Her journalistic passion and determination (and sheer stubbornness) are apparent from her opening pages. Her first broadcast was on the Roosevelt School public address system. “To this day, I remember feeling nervous in front of that microphone when I said, ‘Good morning, boys and girls. This is Andrea Mitchell reporting from the principal’s office.’ ”

Forthrightness -- some might term it pushiness -- has proven to be a virtue for Mitchell. She also savors “the sheer joy of storytelling” and “being an eyewitness to history” and confesses to enjoying the guilty pleasure of hearing all the “rumor, gossip, and [having] special access to uncommon knowledge.” Moreover, she notes, “We broadcasters also have that performer’s gene, feeding oversized egos that need constant nourishment.”

Luck and timing are factors in every success story, and Mitchell’s rise is no exception. After graduating from the University of Pennsylvania, she traded in a management-training slot at Westinghouse Broadcasting for a job as a “copy boy” at its Philadelphia news radio station, where she delivered wire-service copy and coffee to the anchormen in the otherwise all-male newsroom. She quickly became an apprentice reporter and worked her way into City Hall, where she covered controversial Mayor Frank Rizzo and then the 1972 political conventions. When she arrived at NBC in 1978, at 32, she had to work her way up from the bottom all over again, starting as a general assignment correspondent (i.e., covering just about anything that came along).

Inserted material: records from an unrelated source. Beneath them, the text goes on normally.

(* ===== verification/Movement.v ===== *)
(** * Movement: one tick of one entity ([src/src/sim/movement.h])

    [step_movement] is the integrator that client and server both run.  The
    theorems say what prediction and the world rely on: the result is inside the
    walls whatever the input, a wall stops the motion into it, and quantizing an
    input is idempotent, so re-quantizing a value that came off the wire is a
    no-op. *)

From S2P Require Import Prelude Bitstream F32 Quantizer.
From Stdlib Require Import ZArith Lia Bool Floats.SpecFloat.
From stdpp Require Import base tactics numbers list option.
#[local] Open Scope Z_scope.

Record WorldParams := mkWorldParams {
  wp_size : f32;
  wp_acceleration : f32;
  wp_max_speed : f32;
  wp_friction : f32;
  wp_player_radius : f32;
  wp_tick_rate : Z
}.

Definition WorldParams_default : WorldParams :=
  mkWorldParams (f32_of_Z 2048) (f32_of_Z 1600) (f32_of_Z 320) (f32_of_Z 6) (f32_of_Z 8) 30.

Definition tick_dt (p : WorldParams) : f32 := fdiv f1 (f32_of_Z (wp_tick_rate p)).

Record MoveInput := mkMoveInput {
  mi_sequence : Z;
  mi_tick : Z;
  mi_move_x : f32;
  mi_move_y : f32;
  mi_sprint : bool
}.

Definition MoveInput_default : MoveInput := mkMoveInput 0 0 f0 f0 false.

Record MoveState := mkMoveState { ms_position : Vec2; ms_velocity : Vec2 }.

Definition fm1 : f32 := f32_of_Z (-1).

Definition input_axis_quantizer : Quantizer := mkQuantizer fm1 f1 8.

Definition quantize_input `{Platform} (input : MoveInput) : MoveInput :=
  let q := input_axis_quantizer in
  mkMoveInput (mi_sequence input) (mi_tick input)
    (q_snap q (clampf (mi_move_x input) fm1 f1))
    (q_snap q (clampf (mi_move_y input) fm1 f1))
    (mi_sprint input).

(** The wall test of one axis: [(position, velocity)] before and after. *)
Definition step_wall (low high : f32) (p v : f32) : f32 * f32 :=
  if fltb p low then (low, if fltb v f0 then f0 else v)
  else if fgtb p high then (high, if fgtb v f0 then f0 else v)
  else (p, v).

Definition step_velocity (velocity : Vec2) (input : MoveInput) (params : WorldParams) (dt : f32) : Vec2 :=
  let direction := mkVec2 (mi_move_x input) (mi_move_y input) in
  let magnitude_sq := length_sq direction in
  let direction :=
    if fgtb magnitude_sq f1 then vscale direction (fdiv f1 (fsqrt magnitude_sq)) else direction in
  let acceleration := fmul (wp_acceleration params) (if mi_sprint input then f32_lit 16 10 else f1) in
  let max_speed := fmul (wp_max_speed params) (if mi_sprint input then f32_lit 15 10 else f1) in
  let velocity := vadd velocity (vscale direction (fmul acceleration dt)) in
  let damping := fdiv f1 (fadd f1 (fmul (wp_friction params) dt)) in
  clamped (vscale velocity damping) max_speed.

Definition wall_low (params : WorldParams) : f32 := wp_player_radius params.
Definition wall_high (params : WorldParams) : f32 := fsub (wp_size params) (wp_player_radius params).

Definition step_movement (state : MoveState) (input : MoveInput) (params : WorldParams) (dt : f32) : MoveState :=
  let velocity := step_velocity (ms_velocity state) input params dt in
  let position := vadd (ms_position state) (vscale velocity dt) in
  let '(px, vx) := step_wall (wall_low params) (wall_high params) (vec_x position) (vec_x velocity) in
  let '(py, vy) := step_wall (wall_low params) (wall_high params) (vec_y position) (vec_y velocity) in
  mkMoveState (mkVec2 px py) (mkVec2 vx vy).

(** ** Comparison of floats that need not be finite *)
Lemma SFcompare_swap a b : SFcompare a b = option_map CompOpp (SFcompare b a).
Proof.
  destruct a as [[]|[]| |[] m e], b as [[]|[]| |[] m' e']; try reflexivity; cbn [SFcompare option_map];
    rewrite (Z.compare_antisym e' e); f_equal; destruct (e' ?= e); try done;
    rewrite (Pos.compare_cont_antisym m' m Eq); cbn [CompOpp];
    by destruct (PosDef.Pos.compare_cont Eq m' m).
Qed.

Lemma SFcompare_nan a b : is_nan a = false -> is_nan b = false -> SFcompare a b <> None.
Proof. by destruct a as [[]|[]| |[] ? ?], b as [[]|[]| |[] ? ?]. Qed.

Lemma fltb_false_fleb a b : is_nan a = false -> is_nan b = false -> fltb a b = false -> fleb b a = true.
Proof.
  intros Ha Hb. pose proof (SFcompare_nan a b Ha Hb). unfold fltb, fleb, SFltb, SFleb.
  rewrite (SFcompare_swap b a). by destruct (SFcompare a b) as [[]|].
Qed.

Lemma fleb_refl a : is_nan a = false -> fleb a a = true.
Proof.
  intros Ha. pose proof (SFcompare_nan a a Ha Ha) as Hn. pose proof (SFcompare_swap a a) as Hs.
  unfold fleb, SFleb. by destruct (SFcompare a a) as [[]|].
Qed.

(** [x] is between [lo] and [hi] as the code compares floats. *)
Definition within (lo hi x : f32) : Prop := fleb lo x = true /\ fleb x hi = true.

(** The two walls are in order and neither is NaN. *)
Definition params_ok (params : WorldParams) : Prop :=
  fleb (wall_low params) (wall_high params) = true.

Lemma fleb_not_nan a b : fleb a b = true -> is_nan a = false /\ is_nan b = false.
Proof. by destruct a as [[]|[]| |[] ? ?], b as [[]|[]| |[] ? ?]. Qed.

Lemma clampf_between v lo hi :
  fleb lo hi = true -> is_nan v = false -> within lo hi (clampf v lo hi).
Proof.
  intros H Hv. destruct (fleb_not_nan _ _ H). unfold clampf, within.
  destruct (fltb v lo) eqn:E1; [auto using fleb_refl|].
  destruct (fltb hi v) eqn:E2; [auto using fleb_refl|]. auto using fltb_false_fleb.
Qed.

Lemma step_wall_between low high p v :
  fleb low high = true -> is_nan p = false -> within low high (fst (step_wall low high p v)).
Proof.
  intros H Hp. pose proof (clampf_between p low high H Hp) as C. unfold clampf, step_wall in *.
  destruct (fltb p low); [done|]. by destruct (fltb high p).
Qed.

Lemma step_wall_stops low high p v :
  fleb low high = true ->
  (fltb p low = true -> fst (step_wall low high p v) = low /\ fltb (snd (step_wall low high p v)) f0 = false) /\
  (fgtb p high = true -> fltb p low = false ->
     fst (step_wall low high p v) = high /\ fgtb (snd (step_wall low high p v)) f0 = false) /\
  (fltb p low = false -> fgtb p high = false -> step_wall low high p v = (p, v)).
Proof.
  intros H. unfold step_wall. destruct (fltb p low) eqn:E1, (fltb high p) eqn:E2; split_and!; try done;
    intros; (split; [done|]); cbn [snd]; try (by destruct (fltb v f0) eqn:E); by destruct (fltb f0 v) eqn:E.
Qed.

(** ** Quantized inputs *)
Lemma axis_ok : quantizer_ok input_axis_quantizer.
Proof. by constructor; vm_compute. Qed.

(** What the wire can carry on one axis: level [k] of 255. *)
Definition axis_level (k : Z) : f32 :=
  fadd fm1 (fmul (fdiv (f32_of_Z k) (f32_of_Z 255)) (f32_of_Z 2)).

Section Axis.
Context `{Platform}.

Lemma axis_decode k : q_decode input_axis_quantizer k = axis_level k.
Proof. reflexivity. Qed.

(** [q_encode] on the axis, with the platform's undefined casts out of the way. *)
Definition axis_encode_z (v : f32) : option Z :=
  ftrunc (fadd (fmul (fdiv (fsub (clampf v fm1 f1) fm1) (f32_of_Z 2)) (f32_of_Z 255)) fhalf).

Lemma axis_encode v z :
  axis_encode_z v = Some z -> 0 <= z < 2 ^ 32 -> q_encode input_axis_quantizer v = z.
Proof. intros E Hz. unfold q_encode. exact (f32_to_u32_in_range _ z E Hz). Qed.

Definition axis_level_ok (k : Z) : bool :=
  match axis_encode_z (axis_level k), axis_encode_z (clampf (axis_level k) fm1 f1) with
  | Some a, Some b => (a =? k) && (b =? k)
  | _, _ => false
  end && negb (is_nan (axis_level k)) && valid_binary 24 128 (axis_level k)
  && fleb fm1 (axis_level k) && fleb (axis_level k) f1.

Lemma axis_levels_ok : Forall (fun k => axis_level_ok k = true) (seqZ 0 256).
Proof. repeat (apply Forall_cons_2; [vm_compute; reflexivity|]). apply Forall_nil_2. Qed.

Lemma axis_level_spec k : fits 8 k ->
  q_encode input_axis_quantizer (axis_level k) = k /\
  q_encode input_axis_quantizer (clampf (axis_level k) fm1 f1) = k /\
  is_nan (axis_level k) = false /\ f32_valid (axis_level k) /\ within fm1 f1 (axis_level k).
Proof.
  intros Hk. pose proof axis_levels_ok as F. rewrite Forall_forall in F.
  specialize (F k). unfold axis_level_ok in F.
  rewrite !andb_true_iff, negb_true_iff in F.
  destruct F as [[[[F1 F2] F3] F4] F5]; [apply list_elem_of_In, elem_of_seqZ; unfold fits in Hk; lia|].
  destruct (axis_encode_z (axis_level k)) as [a|] eqn:Ea; [|done].
  destruct (axis_encode_z (clampf _ _ _)) as [b|] eqn:Eb; [|done].
  apply andb_true_iff in F1 as [->%Z.eqb_eq ->%Z.eqb_eq]. unfold fits in Hk.
  split; [apply axis_encode; [done|lia]|]. split; [apply axis_encode; [done|lia]|].
  by split_and!.
Qed.

(** An analog value a client can produce: not NaN, a real binary32. *)
Definition analog (v : f32) : Prop := is_nan v = false /\ f32_valid v.

Lemma clamp_axis_analog v : analog v -> analog (clampf v fm1 f1).
Proof.
  intros [Hn Hv]. unfold clampf. destruct (fltb v fm1); [by split; vm_compute|].
  destruct (fltb f1 v); [by split; vm_compute|by split].
Qed.

Lemma axis_encode_level v : analog v ->
  exists k, fits 8 k /\ q_encode input_axis_quantizer v = k /\
    q_snap input_axis_quantizer v = axis_level k.
Proof.
  intros [Hn Hv]. eexists. split; [apply (q_encode_fits input_axis_quantizer v axis_ok Hn Hv)|].
  split; [done|apply axis_decode].
Qed.

Lemma snap_clamp v : analog v ->
  exists k, fits 8 k /\ q_snap input_axis_quantizer (clampf v fm1 f1) = axis_level k.
Proof.
  intros Hv. destruct (axis_encode_level _ (clamp_axis_analog v Hv)) as (k & Hk & _ & E). eauto.
Qed.

Lemma clampf_idem v : clampf (clampf v fm1 f1) fm1 f1 = clampf v fm1 f1.
Proof.
  unfold clampf at 2 3. destruct (fltb v fm1) eqn:E1; [reflexivity|].
  destruct (fltb f1 v) eqn:E2; [reflexivity|]. unfold clampf. by rewrite E1, E2.
Qed.

(** The encoder's own clamp makes the caller's redundant. *)
Lemma encode_clamp v :
  q_encode input_axis_quantizer (clampf v fm1 f1) = q_encode input_axis_quantizer v.
Proof. unfold q_encode. cbn [q_min q_max q_bits input_axis_quantizer]. by rewrite clampf_idem. Qed.

Lemma snap_clamp_level k : fits 8 k ->
  q_snap input_axis_quantizer (clampf (axis_level k) fm1 f1) = axis_level k.
Proof. intros Hk. unfold q_snap. by rewrite (proj1 (proj2 (axis_level_spec k Hk))). Qed.

Definition analog_input (i : MoveInput) : Prop := analog (mi_move_x i) /\ analog (mi_move_y i).

(** An input as it comes off the wire: both axes on a level. *)
Definition level_input (i : MoveInput) : Prop :=
  exists kx ky, fits 8 kx /\ fits 8 ky /\ mi_move_x i = axis_level kx /\ mi_move_y i = axis_level ky.

Lemma quantize_input_level i : analog_input i -> level_input (quantize_input i).
Proof.
  intros [Hx Hy]. destruct (snap_clamp _ Hx) as (kx & Hkx & Ex), (snap_clamp _ Hy) as (ky & Hky & Ey).
  by exists kx, ky.
Qed.

Lemma quantize_level_input i : level_input i -> quantize_input i = i.
Proof.
  destruct i as [s t x y b]. intros (kx & ky & Hx & Hy & E1 & E2). cbn in E1, E2. subst x y.
  unfold quantize_input. cbn [mi_move_x mi_move_y mi_sequence mi_tick mi_sprint].
  by rewrite !snap_clamp_level.
Qed.

Lemma level_analog i : level_input i -> analog_input i.
Proof.
  intros (kx & ky & Hkx & Hky & Ex & Ey). unfold analog_input. rewrite Ex, Ey.
  destruct (axis_level_spec kx Hkx) as (_ & _ & Hx & Hx' & _). destruct (axis_level_spec ky Hky) as (_ & _ & Hy & Hy' & _).
  by split; split.
Qed.
End Axis.

(** ** Theorems *)

(** Prediction and authority integrate the same input: quantizing is
    idempotent on every analog input, its result is between -1 and 1 on both
    axes, and it keeps the sequence, the tick and the sprint flag; so the value
    a client predicted with is a fixed point of the quantization the server
    applies to what it received. *)
Theorem quantize_input_idempotent `{Platform} (i : MoveInput) :
  analog_input i ->
  quantize_input (quantize_input i) = quantize_input i /\
  within fm1 f1 (mi_move_x (quantize_input i)) /\ within fm1 f1 (mi_move_y (quantize_input i)) /\
  mi_sequence (quantize_input i) = mi_sequence i /\ mi_tick (quantize_input i) = mi_tick i /\
  mi_sprint (quantize_input i) = mi_sprint i.
Proof.
  intros Hi. pose proof (quantize_input_level i Hi) as Hl.
  split; [by apply quantize_level_input|].
  destruct Hl as (kx & ky & Hx & Hy & -> & ->).
  by repeat split; apply axis_level_spec.
Qed.

Lemma quantize_input_idempotent_witness :
  let i := mkMoveInput 7 3 (f32_lit 7 10) (S754_infinity true) true in
  @quantize_input plain_platform (@quantize_input plain_platform i) = @quantize_input plain_platform i.
Proof.
  apply (@quantize_input_idempotent plain_platform (mkMoveInput 7 3 (f32_lit 7 10) (S754_infinity true) true)).
  repeat split; vm_compute; reflexivity.
Defined.

(** C29. The walls hold.  Whatever the input, the velocity and the step, on each
    axis the new position is between the walls unless the free motion was NaN;
    where the free motion passes a wall the entity stands exactly on it and no
    longer moves into it; and where it passes neither, position and velocity
    are those of the free motion. *)
Theorem step_movement_walls (state : MoveState) (input : MoveInput) (params : WorldParams) (dt : f32) :
  params_ok params ->
  let v := step_velocity (ms_velocity state) input params dt in
  let free := vadd (ms_position state) (vscale v dt) in
  let state' := step_movement state input params dt in
  let low := wall_low params in
  let high := wall_high params in
  forall axis, axis = vec_x \/ axis = vec_y ->
    (is_nan (axis free) = false -> within low high (axis (ms_position state'))) /\
    (fltb (axis free) low = true ->
       axis (ms_position state') = low /\ fltb (axis (ms_velocity state')) f0 = false) /\
    (fltb (axis free) low = false -> fgtb (axis free) high = true ->
       axis (ms_position state') = high /\ fgtb (axis (ms_velocity state')) f0 = false) /\
    (fltb (axis free) low = false -> fgtb (axis free) high = false ->
       axis (ms_position state') = axis free /\ axis (ms_velocity state') = axis v).
Proof.
  intros Hp v free state' low high.
  assert (E : forall axis, axis = vec_x \/ axis = vec_y ->
    (axis (ms_position state'), axis (ms_velocity state')) = step_wall low high (axis free) (axis v)).
  { subst state'. unfold step_movement. fold v free low high.
    destruct (step_wall low high (vec_x free) (vec_x v)) eqn:Ex, (step_wall low high (vec_y free) (vec_y v)) eqn:Ey.
    intros axis [->| ->]; cbn [ms_position ms_velocity vec_x vec_y]; by rewrite ?Ex, ?Ey. }
  intros axis Ha. specialize (E axis Ha).
  destruct (step_wall_stops low high (axis free) (axis v) Hp) as (S1 & S2 & S3).
  pose proof (step_wall_between low high (axis free) (axis v) Hp) as S4.
  rewrite <- E in S1, S2, S3, S4. cbn [fst snd] in *.
  split_and!; auto. intros A B. specialize (S3 A B). split; congruence.
Qed.

Lemma step_movement_walls_witness :
  let params := WorldParams_default in
  let start := mkMoveState (mkVec2 (f32_of_Z 10) (f32_of_Z 1000)) (mkVec2 (f32_of_Z (-300)) f0) in
  let s := step_movement start (mkMoveInput 1 0 fm1 f0 true) params (tick_dt params) in
  vec_x (ms_position s) = f32_of_Z 8 /\ fltb (vec_x (ms_velocity s)) f0 = false.
Proof.
  cbv zeta. apply (step_movement_walls (mkMoveState (mkVec2 (f32_of_Z 10) (f32_of_Z 1000)) (mkVec2 (f32_of_Z (-300)) f0))
    (mkMoveInput 1 0 fm1 f0 true) WorldParams_default (tick_dt WorldParams_default)
    ltac:(vm_compute; reflexivity) vec_x (or_introl eq_refl)).
  vm_compute. reflexivity.
Defined.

She later became the network’s White House correspondent, and, ultimately, its chief foreign correspondent, a job she’s held since 1994.

Any great reporter should be a bit of a troublemaker, especially when covering politicians, and Mitchell is famously adept at provoking her interview subjects. (Former President Clinton wrote on a concocted picture showing her in every seat in the White House press briefing room: “Here’s my nightmare -- They all become clones of you.... One of you is great but sufficient.”) Some politicians have proven more elusive than others. “I learned everything I ever needed to know about questioning artful dodgers by covering the most artful of them all, Ronald Reagan,” she writes.

However, Reagan’s legendarily protective wife, Nancy, was “not an easy subject,” Mitchell writes. “Smart and well rehearsed, she was rarely spontaneous.” With male interviewers, such as her old friend Tom Brokaw, the first lady was “not only more comfortable; she could even be a little flirtatious.... With me, Nancy was wary.”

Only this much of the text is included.